Monday, April 10, 2006

Apple Sauce

This is the first entry from the new LAPPY-APPLE aka the standard student model ibook G4. All of this whiteness would be more suitable for a coffee pot or a toaster. Maybe it should be covered with stickers or original art. Not used to the keyboard, but it beats the Dells that I tested. The track pad is kind of irritating. Nice display, far better than I'd imagined.

The PrissMobile more than recovered. With better engine cooling, the air conditioner suddenly works better. I'm looking forward to non-sticky summer driving. It was very well-mannered of the PM to wait until I was no longer destitute before breaking down. Sometimes that corollary to Murphy's Law about things going wrong "at the worst possible moment" doesn't have time to kick in.

The new glasses are basically hell on earth. I innocently thought that "Progressive" was a harmless slightly socialistic political leaning. It turns out to also be a brand name for a high-tech optical torture device with hundreds of focal points and none of them just right for close-up work. They were great for driving. I could see the frost on the pine needles on the tops of mountains and the cars ahead of me were clear enough. Street signs were a shade blurry, because to look at off-center targets you not only have to chose the right vertical angle, but you are supposed to turn your head a precise fraction to avoid that off-center distortion. After two days I traded them in for a "traditional bifocal."

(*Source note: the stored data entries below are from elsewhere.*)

(** An operation is refused, answered as before, or checked and committed. *)
Definition spec_apply (sc : scope) (o : operation) (now : date) (s : store) : store * result ws_error (answer world) :=
  let w := st_world s in
  match owned w sc with Err e => (s, Err e) | Ok _ =>
  if negb (nonblank (op_id o) && nonblank (op_key o) && nonblank (op_actor o) && is_nonneg_integer (op_expected o))
  then (s, Err (Ws VALIDATION)) else
  match st_answers s !! op_key o with
  | Some (w', c) => (s, Ok (A_mutation w' c))
  | None =>
      if negb (match authorize with Some f => f sc o | None => true end) then (s, Err (Ws UNAUTHORIZED)) else
      if negb (bool_decide (op_expected o = NInt (wd_revision w))) then (s, Err (Ws STALE_REVISION)) else
      match spec_effect sc o now w with
      | Err e => (s, Err e)
      | Ok w' =>
          if match op_binding_revision o with Some n => negb (bool_decide (st_binding s = n)) | None => false end
          then (s, Err (Ws AGENT_REPLACED)) else
          if st_failing s
          then (Store w (st_viewports s) (st_log s) (st_answers s) false (st_binding s), Err (Ws PARTIAL_PERSISTENCE))
          else (Store w' (st_viewports s) (st_log s ++ [entry o w']) (<[op_key o := (w', entry o w')]> (st_answers s)) false
                  (st_binding s), Ok (A_mutation w' (entry o w')))
      end
  end end.

Definition see (v : viewport) (s : store) : store :=
  Store (st_world s) (<[vp_device v := v]> (st_viewports s)) (st_log s) (st_answers s) (st_failing s) (st_binding s).

Definition spec_put (sc : scope) (v : viewport) (s : store) : store * result ws_error (answer world) :=
  match spatialViewportSchema v with
  | None => (s, Err (Ws CORRUPT_PRESENTATION))
  | Some v =>
      if str_eqb (wd_node (st_world s)) (scope_node_id sc) && str_eqb (vp_node v) (scope_node_id sc)
         && str_eqb (vp_workspace v) (wd_workspace (st_world s))
      then (see v s, Ok (A_presentation v false)) else (s, Err (Ws NODE_MISMATCH))
  end.

(** A stored viewport that still parses starts again one revision later, any
    other as a new one. *)
Definition spec_reset (sc : scope) (device : string) (now : date) (s : store) : store * result ws_error (answer world) :=
  match owned (st_world s) sc, now with
  | Err e, _ => (s, Err e)
  | _, None => (s, Err WsZod)
  | _, Some t =>
      let '(old, rev, q) := match st_viewports s !! device ≫= spatialViewportSchema with
                            | Some v => (Some v, presentation_revision v + 1, quality_profile v)
                            | None => (None, 0, Q_DESKTOP)
                            end in
      let v := Viewport (from_option vp_workspace (wd_workspace (st_world s)) old) (from_option vp_node (wd_node (st_world s)) old)
                 (from_option vp_device device old) rev HOME_CAMERA None [] None [] q t in
      (Store (st_world s) (<[device := v]> (st_viewports s)) (st_log s) (st_answers s) (st_failing s) (st_binding s),
       Ok (A_presentation v (negb (bool_decide (is_Some old)))))
  end.

Definition spec_exec (c : call) (s : store) : store * result ws_error (answer world) :=
  let w := st_world s in
  match c with
  | C_apply sc o now => spec_apply sc o now s
  | C_put sc v => spec_put sc v s
  | C_reset sc device now => spec_reset sc device now s
  | C_snapshot sc => (s, owned w sc ;? Ok (A_snapshot w))
  | C_changes sc after =>
      (s, owned w sc ;?
          match after with
          | NInt n => if bool_decide (0 <= n) then Ok (A_changes (filter (fun c => n < wc_revision c) (st_log s))) else Err (Ws VALIDATION)
          | NOther => Err (Ws VALIDATION)
          end)
  | C_entity sc ref => (s, owned w sc ;? Ok (A_entity (wd_entities w !! ref)))
  | C_relation sc id => (s, owned w sc ;? Ok (A_relation (wd_relations w !! id)))
  | C_binding n => (Store w (st_viewports s) (st_log s) (st_answers s) (st_failing s) n, Ok A_none)
  | C_fail => (Store w (st_viewports s) (st_log s) (st_answers s) true (st_binding s), Ok A_none)
  end.

(** ** The repository, call by call *)

Definition answers {A B} (f : A -> answer B) (p : repository * result ws_error A) : repository * result ws_error (answer B) :=
  (p.1, result_map f p.2).

Definition exec (c : call) (r : repository) : repository * result ws_error (answer snapshot) :=
  match c with
  | C_apply sc o now => answers (fun m => A_mutation (mr_snapshot m) (mr_change m)) (applySemanticOperation authorize sc o now r)
  | C_put sc v => answers (fun v => A_presentation v false) (putPresentation sc v r)
  | C_reset sc device now => answers (fun p => A_presentation p.1 p.2) (resetPresentation sc device now r)
  | C_snapshot sc => answers A_snapshot (r, getSnapshot sc r)
  | C_changes sc after => answers A_changes (r, getChanges sc after r)
  | C_entity sc ref => answers A_entity (r, getEntity sc ref r)
  | C_relation sc id => answers A_relation (r, getRelation sc id r)
  | C_binding n => (setAgentBindingRevision n r, Ok A_none)
  | C_fail => (failNextWrite r, Ok A_none)
  end.

(** ** Abstraction *)

Definition world_of (s : snapshot) : world :=
  World (sn_workspace s) (sn_node s) (semantic_revision s) (sn_updated s) (keyed en_ref (entities s)) (keyed re_id (relations s)).

Definition store_of (r : repository) : store :=
  Store (world_of (rp_snapshot r)) (to_gmap (presentations r)) (rp_changes r)
    ((fun m => (world_of (mr_snapshot m), mr_change m)) <$> to_gmap (rp_operations r))
    (failNextPersistence r) (agentBindingRevision r).
End spec.


(** ** Refinement *)

Section refinement.
Context {zod : Zod}.
Variable authorize : option (scope -> operation -> bool).

Lemma find_entity_keyed ref es : find_entity ref es = keyed en_ref es !! ref.
Proof. by rewrite lookup_keyed. Qed.

Lemma find_relation_keyed id rs : find_relation id rs = keyed re_id rs !! id.
Proof. by rewrite lookup_keyed. Qed.

(** Archiving through the list and through the map. *)
Lemma archive_refines ref now s :
  result_map world_of
    (require (negb (str_eqb ref "")) (Ws PARTIAL_PERSISTENCE) ;?
     require (bool_decide (is_Some (find_entity ref (entities s)))) (Ws PARTIAL_PERSISTENCE) ;?
     let? t := of_option now WsZod in Ok (archive_entity ref t s)) =
  match wd_entities (world_of s) !! ref with
  | Some e =>
      if str_eqb ref "" then Err (Ws PARTIAL_PERSISTENCE) else
      let? t := of_option now WsZod in
      Ok (World (sn_workspace s) (sn_node s) (semantic_revision s + 1) t
            (<[ref := archived t e]> (wd_entities (world_of s))) (wd_relations (world_of s)))
  | None => Err (Ws PARTIAL_PERSISTENCE)
  end.
Proof.
  rewrite find_entity_keyed. cbn [world_of wd_entities wd_relations].
  destruct (keyed en_ref (entities s) !! ref) as [e|] eqn:He; [|by destruct (str_eqb ref "")].
  destruct (str_eqb ref ""); [done|]. rewrite bool_decide_eq_true_2 by done. cbn [require negb rbind].
  destruct now as [t|]; [|done]. cbn. unfold world_of. cbn. by rewrite (keyed_update en_ref (archived t) _ e).
Qed.

Lemma effect_refines sc o now s : result_map world_of (effect sc o now s) = spec_effect sc o now (world_of s).
Proof.
  unfold effect, spec_effect.
  destruct (op_kind_of o), (op_payload o) as [e|r|[ref|]]; cbn [of_option rbind payload_ref]; try done; try apply archive_refines.
  - destruct (spatialEntitySchema e) as [e'|]; [|done]. cbn [of_option rbind].
    destruct (assertSpatialScope sc (en_node e')); [|done]. cbn. unfold world_of. cbn. by rewrite keyed_replace.
  - destruct (spatialRelationSchema r) as [r'|]; [|done]. cbn [of_option rbind].
    destruct (assertSpatialScope sc (re_node r')); [|done]. cbn. unfold world_of. cbn. by rewrite keyed_replace.
Qed.

(** One call: the same answer, and the stores stay related. *)
Definition simulates (c : call) (r : repository) : Prop :=
  store_of (exec authorize c r).1 = (spec_exec authorize c (store_of r)).1 /\
  result_map (answer_map world_of) (exec authorize c r).2 = (spec_exec authorize c (store_of r)).2.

Dear loyal readers, while it would be nice to pretend to be 24 years old, and while I do sometimes still get carded, I did not pop out the PrissKids as a preteen. It might have been nice to get that out of the way early, grades 9 through 12 being a collossal waste of time, but my parents would never have understood. Besides, while I though that guys were cute, the conception process sounded kind of gross.

So here I am at that age where a single vision lense isn't quite doing the job for me. But the bifocals are so hard to adjust to. There seems to be some perfect distance and angle that works, and it is different for each book. Today I read 300 pages, most of it with the stupid spex pushed up headband style in frustration. You see, without correction, I have perfect focus at about 8 to 10 inches.